◆ **What you will do**
Return, word for word, the lines of the listing below from the one with "DeleteBucketReplicationInput_bucket := bucket;" through the one with "DeleteBucketWebsiteInput_bucket := bucket;", and no other lines.

◆ **Provided material**
Record HeadObjectInput := mk_HeadObjectInput {
  HeadObjectInput_bucket : bytes;
  HeadObjectInput_checksum_mode : option ChecksumMode;
  HeadObjectInput_expected_bucket_owner : option bytes;
  HeadObjectInput_if_match : option ETagCondition;
  HeadObjectInput_if_modified_since : option Timestamp;
  HeadObjectInput_if_none_match : option ETagCondition;
  HeadObjectInput_if_unmodified_since : option Timestamp;
  HeadObjectInput_key : bytes;
  HeadObjectInput_part_number : option Z;
  HeadObjectInput_range : option Range;
  HeadObjectInput_request_payer : option RequestPayer;
  HeadObjectInput_response_cache_control : option bytes;
  HeadObjectInput_response_content_disposition : option bytes;
  HeadObjectInput_response_content_encoding : option bytes;
  HeadObjectInput_response_content_language : option bytes;
  HeadObjectInput_response_content_type : option bytes;
  HeadObjectInput_response_expires : option Timestamp;
  HeadObjectInput_sse_customer_algorithm : option bytes;
  HeadObjectInput_sse_customer_key : option bytes;
  HeadObjectInput_sse_customer_key_md5 : option bytes;
  HeadObjectInput_version_id : option bytes
}.

Record ListBucketAnalyticsConfigurationsInput := mk_ListBucketAnalyticsConfigurationsInput {
  ListBucketAnalyticsConfigurationsInput_bucket : bytes;
  ListBucketAnalyticsConfigurationsInput_continuation_token : option bytes;
  ListBucketAnalyticsConfigurationsInput_expected_bucket_owner : option bytes
}.

Record ListBucketIntelligentTieringConfigurationsInput := mk_ListBucketIntelligentTieringConfigurationsInput {
  ListBucketIntelligentTieringConfigurationsInput_bucket : bytes;
  ListBucketIntelligentTieringConfigurationsInput_continuation_token : option bytes;
  ListBucketIntelligentTieringConfigurationsInput_expected_bucket_owner : option bytes
}.

Record ListBucketInventoryConfigurationsInput := mk_ListBucketInventoryConfigurationsInput {
  ListBucketInventoryConfigurationsInput_bucket : bytes;
  ListBucketInventoryConfigurationsInput_continuation_token : option bytes;
  ListBucketInventoryConfigurationsInput_expected_bucket_owner : option bytes
}.

Record ListBucketMetricsConfigurationsInput := mk_ListBucketMetricsConfigurationsInput {
  ListBucketMetricsConfigurationsInput_bucket : bytes;
  ListBucketMetricsConfigurationsInput_continuation_token : option bytes;
  ListBucketMetricsConfigurationsInput_expected_bucket_owner : option bytes
}.

Record ListBucketsInput := mk_ListBucketsInput {
  ListBucketsInput_bucket_region : option bytes;
  ListBucketsInput_continuation_token : option bytes;
  ListBucketsInput_max_buckets : option Z;
  ListBucketsInput_prefix : option bytes
}.

Record ListDirectoryBucketsInput := mk_ListDirectoryBucketsInput {
  ListDirectoryBucketsInput_continuation_token : option bytes;
  ListDirectoryBucketsInput_max_directory_buckets : option Z
}.

Record ListMultipartUploadsInput := mk_ListMultipartUploadsInput {
  ListMultipartUploadsInput_bucket : bytes;
  ListMultipartUploadsInput_delimiter : option bytes;
  ListMultipartUploadsInput_encoding_type : option EncodingType;
  ListMultipartUploadsInput_expected_bucket_owner : option bytes;
  ListMultipartUploadsInput_key_marker : option bytes;
  ListMultipartUploadsInput_max_uploads : option Z;
  ListMultipartUploadsInput_prefix : option bytes;
  ListMultipartUploadsInput_request_payer : option RequestPayer;
  ListMultipartUploadsInput_upload_id_marker : option bytes
}.

Record ListObjectAnnotationsInput := mk_ListObjectAnnotationsInput {
  ListObjectAnnotationsInput_annotation_prefix : option bytes;
  ListObjectAnnotationsInput_bucket : bytes;
  ListObjectAnnotationsInput_continuation_token : option bytes;
  ListObjectAnnotationsInput_expected_bucket_owner : option bytes;
  ListObjectAnnotationsInput_key : bytes;
  ListObjectAnnotationsInput_max_annotation_results : option Z;
  ListObjectAnnotationsInput_request_payer : option RequestPayer;
  ListObjectAnnotationsInput_version_id : option bytes
}.

Record ListObjectVersionsInput := mk_ListObjectVersionsInput {
  ListObjectVersionsInput_bucket : bytes;
  ListObjectVersionsInput_delimiter : option bytes;
  ListObjectVersionsInput_encoding_type : option EncodingType;
  ListObjectVersionsInput_expected_bucket_owner : option bytes;
  ListObjectVersionsInput_key_marker : option bytes;
  ListObjectVersionsInput_max_keys : option Z;
  ListObjectVersionsInput_optional_object_attributes : option (list OptionalObjectAttributes);
  ListObjectVersionsInput_prefix : option bytes;
  ListObjectVersionsInput_request_payer : option RequestPayer;
  ListObjectVersionsInput_version_id_marker : option bytes
}.

Record ListObjectsInput := mk_ListObjectsInput {
  ListObjectsInput_bucket : bytes;
  ListObjectsInput_delimiter : option bytes;
  ListObjectsInput_encoding_type : option EncodingType;
  ListObjectsInput_expected_bucket_owner : option bytes;
  ListObjectsInput_marker : option bytes;
  ListObjectsInput_max_keys : option Z;
  ListObjectsInput_optional_object_attributes : option (list OptionalObjectAttributes);
  ListObjectsInput_prefix : option bytes;
  ListObjectsInput_request_payer : option RequestPayer
}.

Record ListObjectsV2Input := mk_ListObjectsV2Input {
  ListObjectsV2Input_bucket : bytes;
  ListObjectsV2Input_continuation_token : option bytes;
  ListObjectsV2Input_delimiter : option bytes;
  ListObjectsV2Input_encoding_type : option EncodingType;
  ListObjectsV2Input_expected_bucket_owner : option bytes;
  ListObjectsV2Input_fetch_owner : option bool;
  ListObjectsV2Input_max_keys : option Z;
  ListObjectsV2Input_optional_object_attributes : option (list OptionalObjectAttributes);
  ListObjectsV2Input_prefix : option bytes;
  ListObjectsV2Input_request_payer : option RequestPayer;
  ListObjectsV2Input_start_after : option bytes
}.

Record ListPartsInput := mk_ListPartsInput {
  ListPartsInput_bucket : bytes;
  ListPartsInput_expected_bucket_owner : option bytes;
  ListPartsInput_key : bytes;
  ListPartsInput_max_parts : option Z;
  ListPartsInput_part_number_marker : option Z;
  ListPartsInput_request_payer : option RequestPayer;
  ListPartsInput_sse_customer_algorithm : option bytes;
  ListPartsInput_sse_customer_key : option bytes;
  ListPartsInput_sse_customer_key_md5 : option bytes;
  ListPartsInput_upload_id : bytes
}.
Definition DeleteBucketReplication_deserialize_http : ST (Request Ext) DeleteBucketReplicationInput :=
  bucket ← unwrap_bucket;
  expected_bucket_owner ← ask (parse_opt_header hv_string X_AMZ_EXPECTED_BUCKET_OWNER);
  mret {| DeleteBucketReplicationInput_bucket := bucket;
          DeleteBucketReplicationInput_expected_bucket_owner := expected_bucket_owner |}.

Definition DeleteBucketTagging_deserialize_http : ST (Request Ext) DeleteBucketTaggingInput :=
  bucket ← unwrap_bucket;
  expected_bucket_owner ← ask (parse_opt_header hv_string X_AMZ_EXPECTED_BUCKET_OWNER);
  mret {| DeleteBucketTaggingInput_bucket := bucket;
          DeleteBucketTaggingInput_expected_bucket_owner := expected_bucket_owner |}.

Definition DeleteBucketWebsite_deserialize_http : ST (Request Ext) DeleteBucketWebsiteInput :=
  bucket ← unwrap_bucket;
  expected_bucket_owner ← ask (parse_opt_header hv_string X_AMZ_EXPECTED_BUCKET_OWNER);
  mret {| DeleteBucketWebsiteInput_bucket := bucket;
          DeleteBucketWebsiteInput_expected_bucket_owner := expected_bucket_owner |}.
Definition GetBucketMetricsConfiguration_serialize_http (x : GetBucketMetricsConfigurationOutput) : option (result S3ErrorCode (Response Ext)) :=
  respond 200 (
    (match GetBucketMetricsConfigurationOutput_metrics_configuration x with Some val => set_xml_body val | None => mret tt end)).

Definition GetBucketNotificationConfiguration_serialize_http (x : GetBucketNotificationConfigurationOutput) : option (result S3ErrorCode (Response Ext)) :=
  respond 200 (
    set_xml_body x).

Definition GetBucketOwnershipControls_serialize_http (x : GetBucketOwnershipControlsOutput) : option (result S3ErrorCode (Response Ext)) :=
  respond 200 (
    (match GetBucketOwnershipControlsOutput_ownership_controls x with Some val => set_xml_body val | None => mret tt end)).

Definition GetBucketPolicy_serialize_http (x : GetBucketPolicyOutput) : option (result S3ErrorCode (Response Ext)) :=
  respond 200 (
    (match GetBucketPolicyOutput_policy x with Some val => set_body (Body.once val) | None => mret tt end)).

Definition GetBucketPolicyStatus_serialize_http (x : GetBucketPolicyStatusOutput) : option (result S3ErrorCode (Response Ext)) :=
  respond 200 (
    (match GetBucketPolicyStatusOutput_policy_status x with Some val => set_xml_body val | None => mret tt end)).

Definition GetBucketReplication_serialize_http (x : GetBucketReplicationOutput) : option (result S3ErrorCode (Response Ext)) :=
  respond 200 (
    (match GetBucketReplicationOutput_replication_configuration x with Some val => set_xml_body val | None => mret tt end)).

Definition GetBucketRequestPayment_serialize_http (x : GetBucketRequestPaymentOutput) : option (result S3ErrorCode (Response Ext)) :=
  respond 200 (
    set_xml_body x).

Definition GetBucketTagging_serialize_http (x : GetBucketTaggingOutput) : option (result S3ErrorCode (Response Ext)) :=
  respond 200 (
    set_xml_body x).

Definition GetBucketVersioning_serialize_http (x : GetBucketVersioningOutput) : option (result S3ErrorCode (Response Ext)) :=
  respond 200 (
    set_xml_body x).

Definition GetBucketWebsite_serialize_http (x : GetBucketWebsiteOutput) : option (result S3ErrorCode (Response Ext)) :=
  respond 200 (
    set_xml_body x).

◆ **Written solution**
  mret {| DeleteBucketReplicationInput_bucket := bucket;
          DeleteBucketReplicationInput_expected_bucket_owner := expected_bucket_owner |}.

Definition DeleteBucketTagging_deserialize_http : ST (Request Ext) DeleteBucketTaggingInput :=
  bucket ← unwrap_bucket;
  expected_bucket_owner ← ask (parse_opt_header hv_string X_AMZ_EXPECTED_BUCKET_OWNER);
  mret {| DeleteBucketTaggingInput_bucket := bucket;
          DeleteBucketTaggingInput_expected_bucket_owner := expected_bucket_owner |}.

Definition DeleteBucketWebsite_deserialize_http : ST (Request Ext) DeleteBucketWebsiteInput :=
  bucket ← unwrap_bucket;
  expected_bucket_owner ← ask (parse_opt_header hv_string X_AMZ_EXPECTED_BUCKET_OWNER);
  mret {| DeleteBucketWebsiteInput_bucket := bucket;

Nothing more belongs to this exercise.